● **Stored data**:
══════

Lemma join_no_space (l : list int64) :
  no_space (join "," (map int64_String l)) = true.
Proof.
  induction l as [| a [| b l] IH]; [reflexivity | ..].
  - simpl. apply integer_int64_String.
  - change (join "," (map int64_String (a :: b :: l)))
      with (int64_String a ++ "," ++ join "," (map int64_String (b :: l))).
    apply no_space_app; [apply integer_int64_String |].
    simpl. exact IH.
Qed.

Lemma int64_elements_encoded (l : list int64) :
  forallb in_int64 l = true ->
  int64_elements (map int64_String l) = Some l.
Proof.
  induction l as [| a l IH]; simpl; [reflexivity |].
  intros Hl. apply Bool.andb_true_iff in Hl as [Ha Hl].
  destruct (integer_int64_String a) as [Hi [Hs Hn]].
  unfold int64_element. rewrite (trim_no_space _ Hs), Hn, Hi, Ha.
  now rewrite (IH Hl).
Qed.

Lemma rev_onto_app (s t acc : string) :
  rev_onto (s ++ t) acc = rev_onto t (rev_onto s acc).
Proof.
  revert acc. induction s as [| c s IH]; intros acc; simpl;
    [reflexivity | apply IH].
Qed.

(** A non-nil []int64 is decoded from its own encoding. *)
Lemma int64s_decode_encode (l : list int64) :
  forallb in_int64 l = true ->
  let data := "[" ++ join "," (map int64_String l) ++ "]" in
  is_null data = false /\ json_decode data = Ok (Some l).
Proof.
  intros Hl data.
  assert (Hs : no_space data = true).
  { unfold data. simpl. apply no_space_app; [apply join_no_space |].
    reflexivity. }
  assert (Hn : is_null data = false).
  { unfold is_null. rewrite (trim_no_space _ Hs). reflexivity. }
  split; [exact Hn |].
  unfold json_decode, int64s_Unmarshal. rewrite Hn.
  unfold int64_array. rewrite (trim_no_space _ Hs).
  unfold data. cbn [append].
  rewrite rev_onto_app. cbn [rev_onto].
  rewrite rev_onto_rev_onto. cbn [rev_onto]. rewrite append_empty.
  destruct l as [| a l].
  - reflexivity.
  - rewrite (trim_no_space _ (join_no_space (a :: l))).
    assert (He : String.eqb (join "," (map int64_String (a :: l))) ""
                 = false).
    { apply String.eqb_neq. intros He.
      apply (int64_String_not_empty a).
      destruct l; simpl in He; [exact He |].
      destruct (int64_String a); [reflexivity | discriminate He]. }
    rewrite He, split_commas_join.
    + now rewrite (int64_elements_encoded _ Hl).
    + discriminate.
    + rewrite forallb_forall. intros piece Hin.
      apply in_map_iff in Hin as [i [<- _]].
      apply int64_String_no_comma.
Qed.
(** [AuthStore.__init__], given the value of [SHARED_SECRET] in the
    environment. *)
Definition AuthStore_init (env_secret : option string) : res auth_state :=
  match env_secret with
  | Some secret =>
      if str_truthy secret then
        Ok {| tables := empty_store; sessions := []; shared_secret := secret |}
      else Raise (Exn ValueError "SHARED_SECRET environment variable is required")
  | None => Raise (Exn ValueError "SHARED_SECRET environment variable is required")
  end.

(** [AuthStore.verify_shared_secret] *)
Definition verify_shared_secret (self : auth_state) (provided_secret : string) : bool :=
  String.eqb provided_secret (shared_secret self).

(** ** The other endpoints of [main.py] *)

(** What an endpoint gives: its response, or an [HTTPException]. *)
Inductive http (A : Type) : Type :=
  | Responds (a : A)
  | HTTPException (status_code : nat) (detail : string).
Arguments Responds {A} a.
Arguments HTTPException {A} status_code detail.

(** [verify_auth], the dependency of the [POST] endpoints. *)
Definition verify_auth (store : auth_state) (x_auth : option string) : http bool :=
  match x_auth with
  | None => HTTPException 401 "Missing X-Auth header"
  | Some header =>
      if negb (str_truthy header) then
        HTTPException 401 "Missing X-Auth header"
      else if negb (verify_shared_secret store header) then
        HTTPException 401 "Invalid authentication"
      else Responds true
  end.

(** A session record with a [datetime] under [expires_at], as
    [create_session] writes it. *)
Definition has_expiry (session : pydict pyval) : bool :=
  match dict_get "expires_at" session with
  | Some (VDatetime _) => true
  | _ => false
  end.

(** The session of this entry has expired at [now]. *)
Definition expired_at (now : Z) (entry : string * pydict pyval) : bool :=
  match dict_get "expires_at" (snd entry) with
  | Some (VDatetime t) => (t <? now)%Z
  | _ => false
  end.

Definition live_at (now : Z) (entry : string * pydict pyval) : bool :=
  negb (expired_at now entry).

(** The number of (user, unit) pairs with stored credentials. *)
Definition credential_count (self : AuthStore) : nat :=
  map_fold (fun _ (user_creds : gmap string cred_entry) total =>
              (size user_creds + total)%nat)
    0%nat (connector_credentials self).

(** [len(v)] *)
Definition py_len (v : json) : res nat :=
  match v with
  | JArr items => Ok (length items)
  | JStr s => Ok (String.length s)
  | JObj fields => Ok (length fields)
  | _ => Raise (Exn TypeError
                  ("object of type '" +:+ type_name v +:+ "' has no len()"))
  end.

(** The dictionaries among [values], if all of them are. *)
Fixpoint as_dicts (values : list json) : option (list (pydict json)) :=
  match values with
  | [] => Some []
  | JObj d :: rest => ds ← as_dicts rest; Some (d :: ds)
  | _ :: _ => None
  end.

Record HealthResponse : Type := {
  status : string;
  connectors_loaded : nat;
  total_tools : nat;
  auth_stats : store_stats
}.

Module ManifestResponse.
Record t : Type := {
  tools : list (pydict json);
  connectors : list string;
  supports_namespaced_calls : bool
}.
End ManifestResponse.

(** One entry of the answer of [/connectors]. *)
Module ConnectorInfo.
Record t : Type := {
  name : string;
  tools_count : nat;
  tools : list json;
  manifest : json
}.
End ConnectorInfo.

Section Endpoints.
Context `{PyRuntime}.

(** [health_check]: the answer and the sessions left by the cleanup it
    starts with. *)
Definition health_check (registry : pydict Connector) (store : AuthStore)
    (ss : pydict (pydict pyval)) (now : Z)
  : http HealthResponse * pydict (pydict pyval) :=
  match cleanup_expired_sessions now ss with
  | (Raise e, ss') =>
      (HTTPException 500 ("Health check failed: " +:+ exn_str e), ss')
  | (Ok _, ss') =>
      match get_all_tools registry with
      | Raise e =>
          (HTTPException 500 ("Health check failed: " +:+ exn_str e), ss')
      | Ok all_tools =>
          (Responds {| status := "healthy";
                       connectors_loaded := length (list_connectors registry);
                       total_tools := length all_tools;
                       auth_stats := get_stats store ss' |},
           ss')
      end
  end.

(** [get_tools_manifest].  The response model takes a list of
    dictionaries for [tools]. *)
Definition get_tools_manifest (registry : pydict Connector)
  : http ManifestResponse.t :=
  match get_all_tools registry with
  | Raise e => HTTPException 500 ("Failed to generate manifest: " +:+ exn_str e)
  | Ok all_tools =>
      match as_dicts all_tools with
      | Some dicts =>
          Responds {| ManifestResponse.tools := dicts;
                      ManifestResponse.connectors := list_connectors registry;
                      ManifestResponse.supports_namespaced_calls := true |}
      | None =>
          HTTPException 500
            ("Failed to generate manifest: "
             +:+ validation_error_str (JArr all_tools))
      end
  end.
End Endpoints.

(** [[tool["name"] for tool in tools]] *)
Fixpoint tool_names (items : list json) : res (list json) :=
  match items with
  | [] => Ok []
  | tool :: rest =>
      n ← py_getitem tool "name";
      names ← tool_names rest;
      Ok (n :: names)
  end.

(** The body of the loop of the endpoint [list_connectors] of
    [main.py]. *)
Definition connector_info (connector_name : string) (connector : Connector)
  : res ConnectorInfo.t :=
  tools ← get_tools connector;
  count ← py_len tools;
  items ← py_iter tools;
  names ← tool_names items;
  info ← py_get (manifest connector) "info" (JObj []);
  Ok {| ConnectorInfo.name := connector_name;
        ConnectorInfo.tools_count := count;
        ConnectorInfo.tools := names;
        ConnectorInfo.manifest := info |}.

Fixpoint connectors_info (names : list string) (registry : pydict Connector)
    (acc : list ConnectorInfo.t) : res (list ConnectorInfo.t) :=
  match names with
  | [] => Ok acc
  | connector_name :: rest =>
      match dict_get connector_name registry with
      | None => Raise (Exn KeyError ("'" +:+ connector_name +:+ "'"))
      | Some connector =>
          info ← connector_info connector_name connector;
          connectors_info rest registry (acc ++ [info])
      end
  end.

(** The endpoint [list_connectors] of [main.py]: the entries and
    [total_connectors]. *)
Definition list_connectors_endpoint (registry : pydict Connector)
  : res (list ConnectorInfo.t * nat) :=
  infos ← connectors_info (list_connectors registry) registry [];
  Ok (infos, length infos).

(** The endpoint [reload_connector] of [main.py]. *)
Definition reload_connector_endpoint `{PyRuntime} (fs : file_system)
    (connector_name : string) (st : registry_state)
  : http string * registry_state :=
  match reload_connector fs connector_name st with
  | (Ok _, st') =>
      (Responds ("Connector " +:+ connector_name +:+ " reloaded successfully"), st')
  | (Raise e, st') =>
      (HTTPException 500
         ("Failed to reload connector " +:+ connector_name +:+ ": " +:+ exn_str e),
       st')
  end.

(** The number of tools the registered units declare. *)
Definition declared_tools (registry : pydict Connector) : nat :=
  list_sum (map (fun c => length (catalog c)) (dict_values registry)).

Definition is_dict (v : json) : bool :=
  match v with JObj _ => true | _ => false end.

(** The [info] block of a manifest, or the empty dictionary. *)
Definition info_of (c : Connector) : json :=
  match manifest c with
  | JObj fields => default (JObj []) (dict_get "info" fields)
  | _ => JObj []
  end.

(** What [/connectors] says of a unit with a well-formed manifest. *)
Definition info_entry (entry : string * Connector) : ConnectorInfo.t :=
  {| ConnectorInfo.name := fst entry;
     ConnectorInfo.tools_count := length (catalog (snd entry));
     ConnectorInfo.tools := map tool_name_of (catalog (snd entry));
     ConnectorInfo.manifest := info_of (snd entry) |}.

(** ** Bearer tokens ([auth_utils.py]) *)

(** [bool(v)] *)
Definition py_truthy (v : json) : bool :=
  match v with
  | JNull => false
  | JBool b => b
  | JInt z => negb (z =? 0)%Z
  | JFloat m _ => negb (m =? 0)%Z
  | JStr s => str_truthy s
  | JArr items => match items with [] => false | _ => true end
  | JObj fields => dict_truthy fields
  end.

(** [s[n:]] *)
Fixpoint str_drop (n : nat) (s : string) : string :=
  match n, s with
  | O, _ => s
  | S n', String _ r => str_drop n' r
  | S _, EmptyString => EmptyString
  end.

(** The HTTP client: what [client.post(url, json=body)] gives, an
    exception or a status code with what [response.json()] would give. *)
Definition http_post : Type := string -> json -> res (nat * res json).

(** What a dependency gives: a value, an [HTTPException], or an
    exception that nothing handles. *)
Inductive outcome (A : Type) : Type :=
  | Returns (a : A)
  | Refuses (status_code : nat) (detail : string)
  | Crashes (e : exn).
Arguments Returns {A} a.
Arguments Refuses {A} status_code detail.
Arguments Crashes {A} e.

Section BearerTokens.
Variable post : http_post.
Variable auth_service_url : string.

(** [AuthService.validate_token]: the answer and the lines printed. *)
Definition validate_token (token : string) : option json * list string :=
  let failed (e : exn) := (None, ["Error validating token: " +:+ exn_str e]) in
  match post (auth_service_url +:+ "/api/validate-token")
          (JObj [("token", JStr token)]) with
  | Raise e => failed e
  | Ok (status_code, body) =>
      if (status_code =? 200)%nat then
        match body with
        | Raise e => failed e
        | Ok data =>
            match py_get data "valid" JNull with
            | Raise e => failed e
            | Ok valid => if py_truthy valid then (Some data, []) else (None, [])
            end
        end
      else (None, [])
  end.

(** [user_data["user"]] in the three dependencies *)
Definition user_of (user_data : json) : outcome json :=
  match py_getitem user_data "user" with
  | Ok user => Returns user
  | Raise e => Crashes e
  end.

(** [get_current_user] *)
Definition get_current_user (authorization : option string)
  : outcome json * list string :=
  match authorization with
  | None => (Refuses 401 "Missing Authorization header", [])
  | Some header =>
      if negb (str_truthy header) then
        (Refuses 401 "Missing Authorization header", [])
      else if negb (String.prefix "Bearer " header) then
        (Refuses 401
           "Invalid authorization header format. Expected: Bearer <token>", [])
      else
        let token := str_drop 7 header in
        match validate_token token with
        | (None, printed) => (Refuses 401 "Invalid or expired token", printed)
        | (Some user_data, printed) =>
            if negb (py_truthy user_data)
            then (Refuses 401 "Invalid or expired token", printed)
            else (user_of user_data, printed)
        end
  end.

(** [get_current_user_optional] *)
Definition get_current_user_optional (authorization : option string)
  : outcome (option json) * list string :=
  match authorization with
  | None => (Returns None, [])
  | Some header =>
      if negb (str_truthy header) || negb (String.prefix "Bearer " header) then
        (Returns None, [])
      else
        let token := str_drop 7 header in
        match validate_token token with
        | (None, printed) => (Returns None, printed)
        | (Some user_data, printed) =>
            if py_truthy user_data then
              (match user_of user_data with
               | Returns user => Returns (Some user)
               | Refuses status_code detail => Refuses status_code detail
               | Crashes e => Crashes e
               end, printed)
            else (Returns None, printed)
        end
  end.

══════

● **YOUR ASSIGNMENT**:
Write out the records exactly, starting at the first line and stopping after the line that contains "apply no_space_app; [apply integer_int64_String".

● **SOLUTION FOR THIS EXERCISE**:
Lemma join_no_space (l : list int64) :
  no_space (join "," (map int64_String l)) = true.
Proof.
  induction l as [| a [| b l] IH]; [reflexivity | ..].
  - simpl. apply integer_int64_String.
  - change (join "," (map int64_String (a :: b :: l)))
      with (int64_String a ++ "," ++ join "," (map int64_String (b :: l))).
    apply no_space_app; [apply integer_int64_String |].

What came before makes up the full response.